(** * Verification of the voting-record parser of [analyze_voting.py]

    The development embeds [read_voting_data] and its nested helper
    [categorize_result] together with the Python built-ins they call
    ([str.strip], [str.upper], [str.split], [str.join], [str.startswith],
    [str.endswith], slicing and indexing), and proves the properties the
    specification states about them.

    A Python [str] is a sequence of Unicode code points; it is modelled as a
    list of code points, each an [N].  Operations that can raise in Python
    return a value of [res], so that the absence of exceptions is a theorem
    and not an artefact of the model. *)

From Stdlib Require Import Strings.String Strings.Ascii.
From Stdlib Require Import List NArith ZArith Bool Lia.
From Stdlib Require Import Permutation Sorted.
From Stdlib Require DecimalString.
Import ListNotations.

Definition char := N.
Definition pystr := list char.

(** ** Unicode data used by [str.strip] and [str.upper] *)

Module Unicode.
Local Open Scope N_scope.

(** [Py_UNICODE_ISSPACE]: the code points [str.strip()] removes and
    [str.isspace()] accepts (bidirectional class WS, B or S, or category
    Zs). *)
Definition is_space (c : char) : bool :=
  ((0x09 <=? c) && (c <=? 0x0D)) || ((0x1C <=? c) && (c <=? 0x20))
  || (c =? 0x85) || (c =? 0xA0) || (c =? 0x1680)
  || ((0x2000 <=? c) && (c <=? 0x200A))
  || (c =? 0x2028) || (c =? 0x2029) || (c =? 0x202F) || (c =? 0x205F)
  || (c =? 0x3000).

(** Simple uppercase mappings (UnicodeData.txt, Unicode 14.0.0, the version
    CPython 3.11 ships), run-length encoded: [(lo, n, stride, up)] maps the
    [n] code points [lo], [lo + stride], ... to [up], [up + stride], ... *)
Definition simple_upper_runs : list (N * N * N * N) :=
  [
    (0x61, 26, 1, 0x41); (0xB5, 1, 1, 0x39C); (0xE0, 23, 1, 0xC0);
    (0xF8, 7, 1, 0xD8); (0xFF, 1, 1, 0x178); (0x101, 24, 2, 0x100);
    (0x131, 1, 1, 0x49); (0x133, 3, 2, 0x132); (0x13A, 8, 2, 0x139);
    (0x14B, 23, 2, 0x14A); (0x17A, 3, 2, 0x179); (0x17F, 1, 1, 0x53);
    (0x180, 1, 1, 0x243); (0x183, 2, 2, 0x182); (0x188, 1, 1, 0x187);
    (0x18C, 1, 1, 0x18B); (0x192, 1, 1, 0x191); (0x195, 1, 1, 0x1F6);
    (0x199, 1, 1, 0x198); (0x19A, 1, 1, 0x23D); (0x19E, 1, 1, 0x220);
    (0x1A1, 3, 2, 0x1A0); (0x1A8, 1, 1, 0x1A7); (0x1AD, 1, 1, 0x1AC);
    (0x1B0, 1, 1, 0x1AF); (0x1B4, 2, 2, 0x1B3); (0x1B9, 1, 1, 0x1B8);
    (0x1BD, 1, 1, 0x1BC); (0x1BF, 1, 1, 0x1F7); (0x1C5, 1, 1, 0x1C4);
    (0x1C6, 1, 1, 0x1C4); (0x1C8, 1, 1, 0x1C7); (0x1C9, 1, 1, 0x1C7);
    (0x1CB, 1, 1, 0x1CA); (0x1CC, 1, 1, 0x1CA); (0x1CE, 8, 2, 0x1CD);
    (0x1DD, 1, 1, 0x18E); (0x1DF, 9, 2, 0x1DE); (0x1F2, 1, 1, 0x1F1);
    (0x1F3, 1, 1, 0x1F1); (0x1F5, 1, 1, 0x1F4); (0x1F9, 20, 2, 0x1F8);
    (0x223, 9, 2, 0x222); (0x23C, 1, 1, 0x23B); (0x23F, 2, 1, 0x2C7E);
    (0x242, 1, 1, 0x241); (0x247, 5, 2, 0x246); (0x250, 1, 1, 0x2C6F);
    (0x251, 1, 1, 0x2C6D); (0x252, 1, 1, 0x2C70); (0x253, 1, 1, 0x181);
    (0x254, 1, 1, 0x186); (0x256, 2, 1, 0x189); (0x259, 1, 1, 0x18F);
    (0x25B, 1, 1, 0x190); (0x25C, 1, 1, 0xA7AB); (0x260, 1, 1, 0x193);
    (0x261, 1, 1, 0xA7AC); (0x263, 1, 1, 0x194); (0x265, 1, 1, 0xA78D);
    (0x266, 1, 1, 0xA7AA); (0x268, 1, 1, 0x197); (0x269, 1, 1, 0x196);
    (0x26A, 1, 1, 0xA7AE); (0x26B, 1, 1, 0x2C62); (0x26C, 1, 1, 0xA7AD);
    (0x26F, 1, 1, 0x19C); (0x271, 1, 1, 0x2C6E); (0x272, 1, 1, 0x19D);
    (0x275, 1, 1, 0x19F); (0x27D, 1, 1, 0x2C64); (0x280, 1, 1, 0x1A6);
    (0x282, 1, 1, 0xA7C5); (0x283, 1, 1, 0x1A9); (0x287, 1, 1, 0xA7B1);
    (0x288, 1, 1, 0x1AE); (0x289, 1, 1, 0x244); (0x28A, 2, 1, 0x1B1);
    (0x28C, 1, 1, 0x245); (0x292, 1, 1, 0x1B7); (0x29D, 1, 1, 0xA7B2);
    (0x29E, 1, 1, 0xA7B0); (0x345, 1, 1, 0x399); (0x371, 2, 2, 0x370);
    (0x377, 1, 1, 0x376); (0x37B, 3, 1, 0x3FD); (0x3AC, 1, 1, 0x386);
    (0x3AD, 3, 1, 0x388); (0x3B1, 17, 1, 0x391); (0x3C2, 1, 1, 0x3A3);
    (0x3C3, 9, 1, 0x3A3); (0x3CC, 1, 1, 0x38C); (0x3CD, 2, 1, 0x38E);
    (0x3D0, 1, 1, 0x392); (0x3D1, 1, 1, 0x398); (0x3D5, 1, 1, 0x3A6);
    (0x3D6, 1, 1, 0x3A0); (0x3D7, 1, 1, 0x3CF); (0x3D9, 12, 2, 0x3D8);
    (0x3F0, 1, 1, 0x39A); (0x3F1, 1, 1, 0x3A1); (0x3F2, 1, 1, 0x3F9);
    (0x3F3, 1, 1, 0x37F); (0x3F5, 1, 1, 0x395); (0x3F8, 1, 1, 0x3F7);
    (0x3FB, 1, 1, 0x3FA); (0x430, 32, 1, 0x410); (0x450, 16, 1, 0x400);
    (0x461, 17, 2, 0x460); (0x48B, 27, 2, 0x48A); (0x4C2, 7, 2, 0x4C1);
    (0x4CF, 1, 1, 0x4C0); (0x4D1, 48, 2, 0x4D0); (0x561, 38, 1, 0x531);
    (0x10D0, 43, 1, 0x1C90); (0x10FD, 3, 1, 0x1CBD); (0x13F8, 6, 1, 0x13F0);
    (0x1C80, 1, 1, 0x412); (0x1C81, 1, 1, 0x414); (0x1C82, 1, 1, 0x41E);
    (0x1C83, 2, 1, 0x421); (0x1C85, 1, 1, 0x422); (0x1C86, 1, 1, 0x42A);
    (0x1C87, 1, 1, 0x462); (0x1C88, 1, 1, 0xA64A); (0x1D79, 1, 1, 0xA77D);
    (0x1D7D, 1, 1, 0x2C63); (0x1D8E, 1, 1, 0xA7C6); (0x1E01, 75, 2, 0x1E00);
    (0x1E9B, 1, 1, 0x1E60); (0x1EA1, 48, 2, 0x1EA0); (0x1F00, 8, 1, 0x1F08);
    (0x1F10, 6, 1, 0x1F18); (0x1F20, 8, 1, 0x1F28); (0x1F30, 8, 1, 0x1F38);
    (0x1F40, 6, 1, 0x1F48); (0x1F51, 4, 2, 0x1F59); (0x1F60, 8, 1, 0x1F68);
    (0x1F70, 2, 1, 0x1FBA); (0x1F72, 4, 1, 0x1FC8); (0x1F76, 2, 1, 0x1FDA);
    (0x1F78, 2, 1, 0x1FF8); (0x1F7A, 2, 1, 0x1FEA); (0x1F7C, 2, 1, 0x1FFA);
    (0x1FB0, 2, 1, 0x1FB8); (0x1FBE, 1, 1, 0x399); (0x1FD0, 2, 1, 0x1FD8);
    (0x1FE0, 2, 1, 0x1FE8); (0x1FE5, 1, 1, 0x1FEC); (0x214E, 1, 1, 0x2132);
    (0x2170, 16, 1, 0x2160); (0x2184, 1, 1, 0x2183); (0x24D0, 26, 1, 0x24B6);
    (0x2C30, 48, 1, 0x2C00); (0x2C61, 1, 1, 0x2C60); (0x2C65, 1, 1, 0x23A);
    (0x2C66, 1, 1, 0x23E); (0x2C68, 3, 2, 0x2C67); (0x2C73, 1, 1, 0x2C72);
    (0x2C76, 1, 1, 0x2C75); (0x2C81, 50, 2, 0x2C80); (0x2CEC, 2, 2, 0x2CEB);
    (0x2CF3, 1, 1, 0x2CF2); (0x2D00, 38, 1, 0x10A0); (0x2D27, 1, 1, 0x10C7);
    (0x2D2D, 1, 1, 0x10CD); (0xA641, 23, 2, 0xA640); (0xA681, 14, 2, 0xA680);
    (0xA723, 7, 2, 0xA722); (0xA733, 31, 2, 0xA732); (0xA77A, 2, 2, 0xA779);
    (0xA77F, 5, 2, 0xA77E); (0xA78C, 1, 1, 0xA78B); (0xA791, 2, 2, 0xA790);
    (0xA794, 1, 1, 0xA7C4); (0xA797, 10, 2, 0xA796); (0xA7B5, 8, 2, 0xA7B4);
    (0xA7C8, 2, 2, 0xA7C7); (0xA7D1, 1, 1, 0xA7D0); (0xA7D7, 2, 2, 0xA7D6);
    (0xA7F6, 1, 1, 0xA7F5); (0xAB53, 1, 1, 0xA7B3); (0xAB70, 80, 1, 0x13A0);
    (0xFF41, 26, 1, 0xFF21); (0x10428, 40, 1, 0x10400);
    (0x104D8, 36, 1, 0x104B0); (0x10597, 19, 2, 0x10570);
    (0x10598, 5, 2, 0x10571); (0x105A4, 7, 2, 0x1057D);
    (0x105B4, 3, 2, 0x1058D); (0x105BC, 1, 1, 0x10595);
    (0x10CC0, 51, 1, 0x10C80); (0x118C0, 32, 1, 0x118A0);
    (0x16E60, 32, 1, 0x16E40); (0x1E922, 34, 1, 0x1E900)
  ].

• **Instructions for the task**: In the entries above, the lines between the one holding "(0x180, 1, 1, 0x243);" and the one holding "(0x1BD, 1, 1, 0x1BC);", inclusive, are to be printed exactly as written, and those alone.

• **Solution for this task**:
    (0x180, 1, 1, 0x243); (0x183, 2, 2, 0x182); (0x188, 1, 1, 0x187);
    (0x18C, 1, 1, 0x18B); (0x192, 1, 1, 0x191); (0x195, 1, 1, 0x1F6);
    (0x199, 1, 1, 0x198); (0x19A, 1, 1, 0x23D); (0x19E, 1, 1, 0x220);
    (0x1A1, 3, 2, 0x1A0); (0x1A8, 1, 1, 0x1A7); (0x1AD, 1, 1, 0x1AC);
    (0x1B0, 1, 1, 0x1AF); (0x1B4, 2, 2, 0x1B3); (0x1B9, 1, 1, 0x1B8);
    (0x1BD, 1, 1, 0x1BC); (0x1BF, 1, 1, 0x1F7); (0x1C5, 1, 1, 0x1C4);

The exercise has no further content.